His new book, Broken Pot, is a brilliant recount of their remarkable lives.
The call to work as a Bible translator took Steve to the middle of Australia, where he worked translating the Bible for the Warlpiri Aboriginal people of Central Australia as a missionary with Wycliffe Bible Translators.
However, that is just half the story. This missionary has achieved all he has whilst battling daily with bipolar disorder. “I was misdiagnosed from 1980 to about 2017 as suffering from ‘mere’ depression,” Steve told me. “For many of those years and even after my actual suicide attempt in 1986, I was not placed on a regimen of anti-depressants, but rather, I had to rely on various psychological ‘talking and cognitive’ therapies and the exercise of the spiritual disciplines of Bible reading, meditation, prayer and interpersonal interactions with other to try to maintain some level of sanity, often without much success.
“From 2000 until 2017 and for various periods, I was taking anti-depressants on an on-again-off-again basis. As time went on, and as I began experiencing periods of extreme manic, though often highly-productive, energy followed by more-extended periods of deep depression, it finally became clinically apparent to my doctors that my mental condition was more-correctly diagnosed as Bipolar Type 2 disorder, which is now treated pharmaceuticaly in a fashion quite different to depression.”
Being asked to sum up his bipolar disorder, Steve used one word: unpredictability. “It was bad enough with me being depressed for months or even years at a time,” Steve told me. “We could make adjustments and accommodations to survive these times, but neither Bev nor I could predict when, in a blink of an eye and without warning, rhyme or reason, my mind would switch from Black Dog to hyper-speed.
“I could be crazily productive during these times or at other times just a gibbering maniac, bubbling over like Mt Etna, erupting with all sorts of wild and wonderful projects. I would feel unbelievably wonderful and marvelous, but more often than not, from Bev’s perspective, I would simply be angry, rude and insufferable.
“Two of these high periods, one in 2007 and another in 2019, resulted in two 30-day periods where, each time, I penned some 60,000 words, which now have turned into this 129,000-word memoir. I didn’t start out 13 years ago to write this memoir – it wrote itself. Was it the bipolar mania, the Holy Spirit or both? I cannot tell the difference.”
With mental health challenges yet to manifest themselves, Steve moved to the other side of the world in obediently following God’s calling. For many of us, we take reading the Bible for granted. In fact, if you read the stats, Bible reading amongst Christians is way down.

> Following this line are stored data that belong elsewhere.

Lemma Read_found d fs c r v b :
  valid_name c -> valid_name r ->
  walk (tree fs) (resolve (cwd fs) (fnlPath d c r)) = inr (File b) ->
  Read d fs c r v = snd (json.Unmarshal b v).
Proof.
  intros Hc Hr Ef. pose proof Hc as (_ & Hcne & _). pose proof Hr as (_ & Hrne & _).
  destruct (record_paths (cwd fs) d c r Hc Hr) as (Hne & _ & Pp & Pq & _).
  destruct (Write_valid_paths (cwd fs) d c r Hr) as (_ & Pf & _).
  rewrite Pf in Ef. rewrite <- Pq in Ef.
  assert (recordPath d c r +:+ ".json" <> "") as Hdj by by apply app_not_empty.
  unfold Read. do 2 (case_decide; [done|]). fold (recordPath d c r).
  assert (exists fi, stat fs (recordPath d c r) = (fi, None)) as [fi ->].
  { rewrite stat_spec by done.
    destruct (walk _ (resolve _ (recordPath d c r))) as [e|n] eqn:Ep; [|eauto].
    destruct (walk_errno _ _ _ Ep) as [-> | ->].
    { rewrite (Stat_found _ _ (File b)) by done. eauto. }
    exfalso. rewrite Pp in Ep. rewrite Pq in Ef.
    rewrite walk_app in Ep, Ef.
    destruct (walk _ (resolve _ (dirPath d c))) as [|[|m]]; try done.
    simpl in Ep. by destruct (m !! r). }
  by rewrite (ReadFile_found _ _ b).
Qed.

Lemma Unmarshal_nil b v :
  snd (json.Unmarshal b v) = None
  <-> json.parse b = Some json.JNull \/ exists s, json.parse b = Some (json.JString s).
Proof.
  unfold json.Unmarshal. destruct (json.parse b) as [[]|]; simpl; split;
    try done; try (intros [?|[? ?]]; done); eauto.
Qed.

(** X21: when [Read] returns [nil].  For plain names, [Read] returns no
    error exactly when the record file exists as a regular file and holds a
    JSON string or [null]; for every other content (an object, an array, a
    number, a boolean, no JSON at all) and for a missing record file it
    returns an error. *)
Theorem Read_nil_iff_string_or_null d fs c r v :
  valid_name c -> valid_name r ->
  Read d fs c r v = None
  <-> exists b,
        walk (tree fs) (resolve (cwd fs) (fnlPath d c r)) = inr (File b)
        /\ (json.parse b = Some json.JNull
            \/ exists s, json.parse b = Some (json.JString s)).
Proof.
  intros Hc Hr. split.
  - intros E. destruct (Read_ok_inv _ _ _ _ _ E) as [b Er].
    apply ReadFile_ok_inv in Er. rewrite recordPath_json in Er by done.
    exists b. split; [done|]. apply (Unmarshal_nil b v).
    by rewrite <- (Read_found d fs c r v b).
  - intros (b & Ef & Hp). rewrite (Read_found d fs c r v b) by done.
    by apply Unmarshal_nil.
Qed.

Lemma Read_nil_iff_string_or_null_witness :
  Read db fs_hi "users" "s" "" = None
  <-> exists b,
        walk (tree fs_hi) (resolve (cwd fs_hi) (fnlPath db "users" "s"))
        = inr (File b)
        /\ (json.parse b = Some json.JNull
            \/ exists s, json.parse b = Some (json.JString s)).
Proof.
  apply (Read_nil_iff_string_or_null db fs_hi "users" "s" "").
  - plain_name.
  - plain_name.
Defined.

End found.

(** * Names with a separator *)

Section alias.
Import filepath os.
Implicit Types (fs : FS) (t n : node) (p q : list string) (d : Driver)
  (m R : gmap string node).

Lemma Join_sep a c x :
  c <> "" -> Join [a; c +:+ "/" +:+ x] = Join [a; c; x].
Proof.
  intros Hc. destruct (decide (a = "")) as [->|Ha].
  - change (Join [""; c +:+ "/" +:+ x]) with (Join [c +:+ "/" +:+ x]).
    change (Join [""; c; x]) with (Join [c; x]).
    rewrite !Join_cons; [done|done|]. by destruct c.
  - by rewrite !Join_cons.
Qed.

Lemma nested_collection_paths cwd d c x r :
  valid_name c -> valid_name x -> valid_name r ->
  resolve cwd (fnlPath d (c +:+ "/" +:+ x) r)
  = resolve cwd d.(dir) ++ [c; x; r +:+ ".json"].
Proof.
  intros Hc Hx Hr. pose proof Hc as (_ & Hcne & _).
  destruct (Write_valid_paths cwd d (c +:+ "/" +:+ x) r Hr) as (_ & -> & _).
  unfold dirPath. rewrite Join_sep by done.
  rewrite (resolve_Join_valid _ _ [c; x]) by (by repeat first [done|constructor]).
  by rewrite <- (assoc_L (++)).
Qed.

Lemma nested_resource_paths cwd d c x r :
  valid_name c -> valid_name x -> valid_name r ->
  fnlPath d c (x +:+ "/" +:+ r) <> ""
  /\ resolve cwd (fnlPath d c (x +:+ "/" +:+ r))
     = resolve cwd d.(dir) ++ [c; x; r +:+ ".json"]
  /\ resolve cwd (tmpPath d c (x +:+ "/" +:+ r))
     = resolve cwd d.(dir) ++ [c; x; (r +:+ ".json") +:+ ".tmp"].
Proof.
  intros Hc Hx Hr. pose proof Hx as (_ & Hxne & _).
  assert (valid_name (r +:+ ".json")) as Hj by by apply valid_name_ext.
  assert (fnlPath d c (x +:+ "/" +:+ r)
          = Join ([dirPath d c; x] ++ [r +:+ ".json"])) as E.
  { unfold fnlPath. rewrite !app_assoc_s. by rewrite Join_sep. }
  destruct (Join_valid_path cwd [dirPath d c; x] (r +:+ ".json") ".tmp" Hj eq_refl)
    as (parent & Hne & Pf & Pt & _); [done|].
  rewrite <- E in *.
  assert (resolve cwd (fnlPath d c (x +:+ "/" +:+ r))
          = resolve cwd d.(dir) ++ [c; x; r +:+ ".json"]) as Ef.
  { rewrite E.
    change ([dirPath d c; x] ++ [r +:+ ".json"])
      with [dirPath d c; x; r +:+ ".json"].
    rewrite (resolve_Join_valid _ _ [x; r +:+ ".json"]) by (by repeat first [done|constructor]).
    rewrite resolve_dirPath by done. by rewrite <- (assoc_L (++)). }
  repeat split; [done|done|]. unfold tmpPath. rewrite Pt.
  rewrite Pf in Ef.
  change [c; x; r +:+ ".json"] with ([c; x] ++ [r +:+ ".json"]) in Ef.
  rewrite (assoc_L (++)) in Ef. apply app_inj_tail in Ef as [-> _].
  by rewrite <- (assoc_L (++)).
Qed.

(** X13: two pairs of names, one file.  For plain names [c], [x] and [r],
    the record [r] of the collection [c/x] and the record [x/r] of the
    collection [c] are the same file: after a [Write] under the first pair,
    a successful [Write] under the second replaces what the first stored. *)
Theorem names_with_separator_alias d fs c x r v1 v2 fs1 fs2 :
  valid_name c -> valid_name x -> valid_name r ->
  Write d fs (c +:+ "/" +:+ x) r v1 = (fs1, None) ->
  Write d fs1 c (x +:+ "/" +:+ r) v2 = (fs2, None) ->
  exists b2,
    json.MarshalIndent v2 "" (str TAB) = (b2, None)
    /\ ReadFile fs2 (fnlPath d (c +:+ "/" +:+ x) r) = (b2 +:+ str LF, None).
Proof.
  intros Hc Hx Hr E1 E2.
  apply Write_ok_effect in E1 as (b1 & _ & Hcwd1 & Hne & _).
  apply Write_ok_effect in E2 as (b2 & Eb2 & Hcwd2 & _ & Ef & _).
  exists b2. split; [done|]. apply ReadFile_found; [done|].
  rewrite Hcwd2, nested_collection_paths by done.
  destruct (nested_resource_paths (cwd fs1) d c x r Hc Hx Hr) as (_ & Pf & _).
  by rewrite <- Pf.
Qed.

Lemma names_with_separator_alias_witness :
  exists b2,
    json.MarshalIndent sabo "" (str TAB) = (b2, None)
    /\ ReadFile
         (Write db (Write db fs_db ("a" +:+ "/" +:+ "b") "c" zoro).1
                "a" ("b" +:+ "/" +:+ "c") sabo).1
         (fnlPath db ("a" +:+ "/" +:+ "b") "c")
       = (b2 +:+ str LF, None).
Proof.
  apply (names_with_separator_alias db fs_db "a" "b" "c" zoro sabo
           (Write db fs_db ("a" +:+ "/" +:+ "b") "c" zoro).1).
  - plain_name.
  - plain_name.
  - plain_name.
  - computes.
  - computes.
Defined.

Lemma put_at_missing t p m x y l n :
  walk t p = inr (Dir m) -> m !! x = None ->
  put_at t (p ++ x :: y :: l) n = inl ENOENT.
Proof.
  revert t. induction p as [|z p IH]; intros t E Hx; simpl in *.
  - simplify_eq. by rewrite Hx.
  - destruct t as [|m0]; [done|]. destruct (m0 !! z) as [t0|]; [|done].
    by rewrite (IH _ E).
Qed.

Yet Steve and his wife gave up their comfortable, American lifestyle to make this possible for a small Australian indigenous tribe – just so they would have access to God’s Word.
“In retrospect, it is fair to say that I did not handle the transition (to Australia’s outback) very well at all,” Steve said. “If I had, then I would not have had much of a memoir to write about. There was, of course, the initial transition from the USA to Australia, two very different countries and cultures, despite common English origins and a ‘shared’ language. Cultural-linguistic-historical presuppositions are so different, often in ways initially not apparent.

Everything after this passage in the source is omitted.